Several studies did not report cut-off values for biomarkers. For example, only 6 out of 8 studies investigating uNGAL reported diagnostic cut-offs and only one study had a pre-defined cut-off of 50 ng/mL. Cut-off thresholds for uNGAL varied, with one study reporting an unexpectedly high threshold of 450 ng/mL (compared to 19–50 ng/mL in other studies). Studies likely used cut-offs that optimised AUROC values which may have resulted in an overestimation of diagnostic accuracy. All these factors are likely to result in discrepancies between studies. Future studies should assess these promising biomarkers taking these factors into account, and should consider standardising cut-off values and time points to validate their utility as a good measure of diagnostic accuracy. Although all studies report AUROC, inclusion of 2 × 2 tables and sensitivity and specificity values would also be useful for consistency and ease of interpretation. Given 2 × 2 tables were not provided by the included studies, these had to be calculated from published data in order to conduct the meta-analysis. Additionally, we were unable to determine an ideal diagnostic cut-off for uNGAL, as the raw data was not provided and could not be obtained from study authors.

No studies have serial measurements of these biomarkers following AKI diagnosis using sCr. These biomarkers could possibly be utilized clinically to monitor renal function and AKI progression. There is also limited data on these biomarkers beyond the first week of life in premature neonates. Thus, clinical utility after this period remains uncertain.

Conclusion

As there are several limitations of current AKI diagnostic criteria based on sCr in the neonatal period, biomarkers with greater diagnostic accuracy in this patient demographic are needed to improve patient outcomes. This systematic review and meta-analysis suggests that there are several putative biomarkers for the prediction of AKI in premature infants. In particular, sCysC and uNGAL both show good diagnostic accuracy in this clinical setting. However, evidence is currently only available from a limited number of studies. Of note, > 60% of the studies were conducted in the last 5 years suggesting increased interest in the field, potentially encouraged by enhanced availability of suitable diagnostic tests. To date, many of these biomarkers have only been analysed in a research setting and would need to be scaled for high-throughput analysis before they can be routinely adopted for clinical use. For any of these to be used as a ‘gold standard’ biomarker, they ideally need to have the ability to predict and diagnose AKI and identify the cause, location and type of injury.

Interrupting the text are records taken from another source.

(* ===== verification/ScsiSpec.v ===== *)
(** Proofs about fence_scsi and fence_mpath *)

From S2P Require Import Prelude PyStr PyRe OptionDefs Effects Fail Text Host Input Process.
From S2P Require Import CheckInput Login Snmp Metadata Action TextFacts Verify Scsi ScsiMain.
From S2P Require Import Mpath.

Local Open Scope string_scope.

Section Keeps.
Context `{Host D}.

Lemma run_cmd_same_key k cmd : keeps (@same_key D k) (run_cmd cmd).
Proof. unfold run_cmd. keeps_tac. Qed.
#[local] Hint Resolve run_cmd_same_key : fence.

Lemma reset_dev_same_key k dev : keeps (@same_key D k) (reset_dev dev).
Proof. unfold reset_dev. keeps_tac. Qed.
#[local] Hint Resolve reset_dev_same_key : fence.

Lemma get_registration_keys_same_key k dev fail :
  keeps (@same_key D k) (get_registration_keys dev fail).
Proof. unfold get_registration_keys, readonly_flag. keeps_tac. Qed.

Lemma get_reservation_key_same_key k dev fail :
  keeps (@same_key D k) (get_reservation_key dev fail).
Proof. unfold get_reservation_key, readonly_flag. keeps_tac. Qed.
#[local] Hint Resolve get_registration_keys_same_key get_reservation_key_same_key : fence.

Lemma succeeds_same_key k cmd : keeps (@same_key D k) (succeeds cmd).
Proof. unfold succeeds. keeps_tac. Qed.
#[local] Hint Resolve succeeds_same_key : fence.

Lemma preempt_abort_same_key k host dev : keeps (@same_key D k) (preempt_abort host dev).
Proof. unfold preempt_abort. keeps_tac. Qed.

Lemma preempt_same_key k host dev key : keeps (@same_key D k) (preempt host dev key).
Proof. unfold preempt. keeps_tac. Qed.

Lemma register_helper_same_key k dev key : keeps (@same_key D k) (register_helper dev key).
Proof. unfold register_helper. keeps_tac. Qed.
#[local] Hint Resolve preempt_abort_same_key preempt_same_key register_helper_same_key : fence.

Lemma register_path_same_key k dev key b : keeps (@same_key D k) (register_path dev key b).
Proof. unfold register_path. keeps_tac. Qed.
#[local] Hint Resolve register_path_same_key : fence.

Lemma listdir_reads path s : (listdir (D := D) path s).2 = s.
Proof. unfold listdir. by case_match. Qed.

Lemma get_mpath_slaves_reads depth dev s : (get_mpath_slaves (D := D) depth dev s).2 = s.
Proof.
  revert dev s. induction depth as [|depth IH]; intros dev; [done|].
  apply bind_reads; [apply listdir_reads|]. intros es s. repeat case_match; [done|apply IH|done].
Qed.

Lemma register_dev_same_key k depth dev key b :
  keeps (@same_key D k) (register_dev depth dev key b).
Proof.
  revert dev b. induction depth as [|depth IH]; intros dev b; cbn [register_dev]; [by intros s|].
  apply keeps_bind; [exact _|by intros s|]. intros dev'. keeps_tac; auto.
  apply keeps_read; [exact _|apply get_mpath_slaves_reads].
Qed.
#[local] Hint Resolve register_dev_same_key : fence.

Lemma host_test_reads f path s : (host_test (D := D) f path s).2 = s.
Proof. done. Qed.
#[local] Hint Resolve host_test_reads : fence.

Lemma is_block_device_same_key k dev : keeps (@same_key D k) (is_block_device dev).
Proof. unfold is_block_device. keeps_tac. Qed.
#[local] Hint Resolve is_block_device_same_key : fence.

Lemma fence_device_same_key k depth host_key dev :
  keeps (@same_key D k) (fence_device depth host_key dev).
Proof. unfold fence_device. keeps_tac. Qed.
End Keeps.

#[export] Hint Resolve run_cmd_same_key reset_dev_same_key get_registration_keys_same_key
  get_reservation_key_same_key succeeds_same_key register_dev_same_key fence_device_same_key
  is_block_device_same_key host_test_reads : fence.

Section Verified.
Context `{Host D}.
Variable compile : bool → string → option re.
Implicit Types s : st D.

(** Every device was read, the key is not registered, and there is a reservation. *)
Definition scsi_verified : string → list string → st D → st D → Prop :=
  verified (λ dev, get_registration_keys dev true) (λ dev, get_reservation_key dev true).

Lemma verify_devices_Ret_inv devs count s n s' key :
  s_opts s !! "--key" = Some (VStr key) →
  mfold verify_device count devs s = (Ret n, s') →
  (count ≤ n)%Z ∧ (n = count → scsi_verified key devs s s').
Proof.
  apply (verify_steps_Ret_inv "--key" (λ dev, get_registration_keys dev true)
    (λ dev, get_reservation_key dev true)); intros dev; auto with fence.
Qed.

Lemma fence_other_Ret_inv depth s n s' key devs :
  s_opts s !! "--key" = Some (VStr key) → s_opts s !! "devices" = Some (VList devs) →
  fence_other depth s = (Ret n, s') →
  (0 ≤ n)%Z ∧ (n = 0%Z → ∃ s1, scsi_verified key devs s1 s').
Proof.
  intros Hk Hdevs (host_key & s1 & H1 & Hr)%bind_Ret_inv.
  assert (∀ k, s_opts s1 !! k = s_opts s !! k) as E1.
  { intros k. unfold get_key in H1. destruct (h_readfile _ _); [by simplify_eq|].
    assert (keeps (@same_key D k) (fail_usage (cannot_open (STORE_PATH +:+ ".key")) true ;;
      mret (A := option string) None)) as Hkeep by keeps_tac.
    specialize (Hkeep s). rewrite H1 in Hkeep. exact Hkeep. }
  apply bind_Ret_inv in Hr as (key' & s0 & [Hk' ->]%opt_str_Ret_inv & Hr).
  apply bind_Ret_inv in Hr as (u & s2 & H2 & Hr).
  apply mwhen_Ret_inv in H2 as [[_ H2%fail_usage_stop_not_Ret]|[_ ->]]; [done|].
  apply bind_Ret_inv in Hr as (devs' & s0 & [Hd ->]%opt_list_Ret_inv & Hr).
  rewrite E1, Hdevs in Hd. simplify_eq.
  apply bind_Ret_inv in Hr as (u2 & s3 & H3 & Hr).
  pose proof (keeps_mfor (same_key "--key") devs' (fence_device depth (default "" host_key))
    (fence_device_same_key "--key" depth (default "" host_key)) s1) as Hkeep.
  rewrite H3 in Hkeep. unfold same_key in Hkeep. cbn in Hkeep.
  apply (verify_devices_Ret_inv _ _ _ _ _ key) in Hr as [Hle Hv]; [|by rewrite Hkeep, E1].
  split; [done|]. intros ->. eauto.
Qed.

(** C27. When fencing a node (any action but "on") succeeds, each of its devices was read
    afterwards, one after the other, the last thing before success: the node's key was not
    among the registrations, and a reservation existed. *)
Theorem scsi_fencing_verified depth s u s' key devs action :
  s_opts s !! "--key" = Some (VStr key) → s_opts s !! "devices" = Some (VList devs) →
  s_opts s !! "--action" = Some (VStr action) → action ≠ "on" →
  set_status compile depth s = (Ret u, s') →
  ∃ s1, scsi_verified key devs s1 s'.
Proof.
  intros Hk Hd Ha Hon (a & s0 & [Ha' ->]%opt_get_Ret_inv & Hr)%bind_Ret_inv.
  rewrite bool_decide_false in Hr by congruence.
  apply bind_Ret_inv in Hr as (n & s1 & H1 & Hr).
  destruct (fence_other_Ret_inv _ _ _ _ _ _ Hk Hd H1) as [_ Hv].
  apply exit_if_counted_Ret_inv in Hr as [-> ->]. by apply Hv.
Qed.
End Verified.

There is a clinical need to diagnose AKI in premature babies early as this might lead to more appropriate clinical management of these infants with the potential to prevent long-term consequences of AKI [64, 65], especially progression to CKD. Future prospective studies with larger cohorts of participants and appropriate methods to determine adequate diagnostic cut-offs (e.g. Youden’s J statistic) are needed to validate these biomarkers before they can be utilized in clinical practice.